▼

(* ===== verification/ActorTheorems.v ===== *)
(** * What the actor promises

    A filter's reply says what holds afterwards; and what the saver's flags mean
    for what is on the disk. *)

From Stdlib Require Import ZArith Lia Bool SpecFloat.
From stdpp Require Import base tactics list sets gmap strings pretty.
From S2P Require Import Prelude PyRandom PyObj Locations Types Multidata Conn Hints Json PyValue Packets Filter.
From S2P Require Import Options Effects Room RoomOps RoomPlay Text Commands ServerCommands Say Admin.
From S2P Require Import RoomSpec RoomWp RoomRefines RoomFrame Save RoomSave Actor.
From S2P Require Frame Deflate Shard.

Section actor.
Context `{Json} `{HashOrder} `{HText : !JsonText} `{HUni : Unicode}.
Context (encode : list ServerPacket -> list Z).

(** ** Filters *)

Lemma filter_key_not_room key : filter_key key <> ROOM_FILTER.
Proof.
  unfold filter_key, ROOM_FILTER. generalize (pretty key.1) as a, (pretty key.2) as b.
  intros [|c [|c' a]] b Heq; cbn in Heq; discriminate.
Qed.

Definition whole (r : Room) : Room := r.

Lemma keeps_all_push_filter conn : keeps_of whole (push_filter conn).
Proof. unfold push_filter. keep. Qed.

Lemma write_then {A} g (k : M A) r a r' es :
  (_ ← write g; k) r = Ok (a, r', es) -> k (g r) = Ok (a, r', es).
Proof. cbv [mbind M_bind write]. by destruct (k (g r)) as [[[? ?] ?]|]. Qed.

(** Storing a filter touches nothing else. *)
Lemma set_filter_room key value r r' es :
  RoomPlay.set_filter key value r = Ok (tt, r', es) ->
  r' = set_filters (match value with
                    | Some f => <[match key with Some k => filter_key k | None => ROOM_FILTER end := f]> (r_filters r)
                    | None => delete (match key with Some k => filter_key k | None => ROOM_FILTER end) (r_filters r)
                    end) r.
Proof.
  unfold RoomPlay.set_filter. cbv zeta. intros Hrun%write_then.
  match type of Hrun with ?m _ = _ => assert (Hk : keeps_of whole m) end; [|by apply (Hk _ _ _ _ Hrun)].
  apply keeps_bind; [apply keeps_read|]. intros r1. apply keeps_each. intros conn. apply keeps_all_push_filter.
Qed.


Definition filter_name (key : option SlotKey) : string :=
  match key with Some k => filter_key k | None => ROOM_FILTER end.

(** The filter that applies to a slot, or the room's own. *)
Definition effective_filter (r : Room) (key : option SlotKey) : Filter :=
  default [] (match key with Some k => filter_for r k | None => filter_of r None end).

Lemma filter_of_name r key : filter_of r key = r_filters r !! filter_name key.
Proof. by destruct key. Qed.

(** What the reply computes is what the room says. *)
Lemma effective_own r key :
  default [] (if bool_decide (is_Some key) && negb (bool_decide (is_Some (filter_of r key)))
              then filter_of r None else filter_of r key) = effective_filter r key.
Proof.
  unfold effective_filter. destruct key as [k|]; [|done]. unfold filter_for. cbn [filter_of].
  unfold filter_of. destruct (r_filters r !! filter_key k); [by rewrite !bool_decide_true by (by eexists)|].
  rewrite (bool_decide_true (is_Some (Some k))) by (by eexists). by rewrite bool_decide_false by (by intros []).
Qed.

Lemma inherited_iff (key : option SlotKey) (own : option Filter) :
  bool_decide (is_Some key) && negb (bool_decide (is_Some own)) = true <-> is_Some key /\ own = None.
Proof.
  rewrite andb_true_iff, negb_true_iff, bool_decide_eq_true, bool_decide_eq_false.
  by rewrite <-eq_None_not_Some.
Qed.

Lemma set_filters_same r : set_filters (r_filters r) r = r.
Proof. by destruct r. Qed.

(** A reply, and the turn before and after. *)
Definition answers (key : option SlotKey) (edit : FilterEdit) (t t' : Turn) (reply : FilterReply) : Prop :=
  match reply with
  | FOk rules effective inherited removed =>
      rules = filter_to_json <$> filter_of (t_room t') key /\
      effective = filter_to_json (effective_filter (t_room t') key) /\
      (inherited = true <-> is_Some key /\ filter_of (t_room t') key = None) /\
      (edit = FRead -> t' = t) /\
      (edit <> FRead -> t_room t' = set_filters
         (match filter_of (t_room t') key with
          | Some f => <[filter_name key := f]> (r_filters (t_room t))
          | None => delete (filter_name key) (r_filters (t_room t))
          end) (t_room t))
  | UnknownSlot | FRefused _ => t' = t
  end.

Lemma edit_filter_ok key edit (t t' : Turn) flow reply dirty :
  edit_filter encode key edit t = Ok (flow, reply, dirty, t') -> answers key edit t t' reply.
Proof.
  unfold edit_filter. cbv [mbind W_bind room mret W_ret].
  destruct (edited edit (filter_of (t_room t) key)) as [[next removed]|e] eqn:He; [|by intros [= <- <- <- <-]].
  destruct next as [value|].
  - assert (edit <> FRead) by (by intros ->).
    destruct (in_room encode (RoomPlay.set_filter key value) t) as [[[] t1]|] eqn:Hin; [|done].
    intros [= <- <- <- <-]. unfold in_room in Hin.
    destruct (RoomPlay.set_filter key value (t_room t)) as [[[[] r'] es]|] eqn:Hr; [|done].
    apply set_filter_room in Hr. injection Hin as <-. cbn [t_room].
    assert (Hown : filter_of r' key = value).
    { rewrite filter_of_name, Hr. cbn [r_filters set_filters].
      destruct value; [by rewrite lookup_insert_eq|by rewrite lookup_delete_eq]. }
    unfold answers. cbn [t_room]. rewrite Hown. split_and!; [done| |apply inherited_iff|done|by intros _].
    rewrite <-effective_own, Hown. by destruct (bool_decide _ && _).
  - assert (edit = FRead) as ->.
    { destruct edit as [| | rules|rules|]; try done; cbn [edited] in He; try discriminate He.
      by destruct (merge_rules _ rules) as [merged []]. }
    intros [= <- <- <- <-]. unfold answers. split_and!; [done| |apply inherited_iff|done|done].
    rewrite <-effective_own. by destruct (bool_decide _ && _).
Qed.

Lemma on_filter_ok slot edit (t t' : Turn) flow reply dirty :
  on_filter encode slot edit t = Ok (flow, reply, dirty, t') ->
  answers (pair ONLY_TEAM <$> slot) edit t t' reply.
Proof.
  unfold on_filter. cbv [mbind W_bind room]. destruct slot as [n|]; cbn; [|apply edit_filter_ok].
  destruct (bool_decide _); cbn; [apply edit_filter_ok|by intros [= <- <- <- <-]].
Qed.

Lemma edit_filter_runs key edit (t : Turn) :
  exists x, edit_filter encode key edit t = Ok x.
Proof.
  unfold edit_filter. cbv [mbind W_bind room mret W_ret].
  destruct (edited edit (filter_of (t_room t) key)) as [[[value|] removed]|e]; [|by eexists..].
  unfold in_room. pose proof (runs_set_filter key value (t_room t)) as Hr. unfold runs, wp in Hr.
  destruct (RoomPlay.set_filter key value (t_room t)) as [[[[] r'] es]|]; [by eexists|done].
Qed.

(** Every filter request is answered, and the answer says what holds once it
    is: its [rules] are the ones stored under the slot, [effective] are the ones
    that apply to it, [inherited] says that these are the room's.  A read and a
    refused request change nothing; the others change that one entry of the
    room. *)
Theorem filter_replies_tell_the_truth slot edit (t : Turn) :
  exists flow reply dirty t', on_filter encode slot edit t = Ok (flow, reply, dirty, t') /\
    answers (pair ONLY_TEAM <$> slot) edit t t' reply.
Proof.
  assert (Hx : exists x, on_filter encode slot edit t = Ok x).
  { unfold on_filter. cbv [mbind W_bind room]. destruct slot as [n|]; [|apply edit_filter_runs].
    cbn. destruct (bool_decide _); cbn; [apply edit_filter_runs|by eexists]. }
  destruct Hx as [[[[flow reply] dirty] t'] Hx]. exists flow, reply, dirty, t'. split; [exact Hx|].
  by eapply on_filter_ok.
Qed.

(** A removal that finds nothing to remove is not without effect: on a slot
    that has no ruleset, and so lives under the room's, it stores an empty one,
    and nothing the room filters is filtered for that slot any more. *)
Theorem an_empty_removal_exempts slot matchers (t : Turn) :
  is_Some (slot_info (r_data (t_room t)) !! slot) -> filter_of (t_room t) (Some (ONLY_TEAM, slot)) = None ->
  exists t', on_filter encode (Some slot) (FRemove matchers) t =
    Ok (Through, FOk (Some (filter_to_json [])) (filter_to_json []) false 0%nat, true, t') /\
    filter_for (t_room t') (ONLY_TEAM, slot) = Some [].
Proof.
  intros Hs Hno. unfold on_filter. cbv [mbind W_bind room]. cbn beta iota.
  rewrite bool_decide_true by done. cbn beta iota delta [negb]. unfold edit_filter. cbv [mbind W_bind room mret W_ret].
  rewrite Hno. change (edited (FRemove matchers) None) with
    (Ok (Some (Some (@nil Rule)), 0%nat) : result FilterError (option (option Filter) * nat)). cbn beta iota.
  unfold in_room. pose proof (runs_set_filter (Some (ONLY_TEAM, slot)) (Some []) (t_room t)) as Hr. unfold runs, wp in Hr.
  destruct (RoomPlay.set_filter _ _ (t_room t)) as [[[[] r'] es]|] eqn:E; [|done].
  eexists. split; [reflexivity|]. apply set_filter_room in E. cbn [t_room]. unfold filter_for. rewrite E.
  cbn [r_filters set_filters]. by rewrite lookup_insert_eq.
Qed.
End actor.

▲

**Task objective**
Whenever a line in the data holds "Hrun", copy that line.

**Problem solution**
  unfold RoomPlay.set_filter. cbv zeta. intros Hrun%write_then.
  match type of Hrun with ?m _ = _ => assert (Hk : keeps_of whole m) end; [|by apply (Hk _ _ _ _ Hrun)].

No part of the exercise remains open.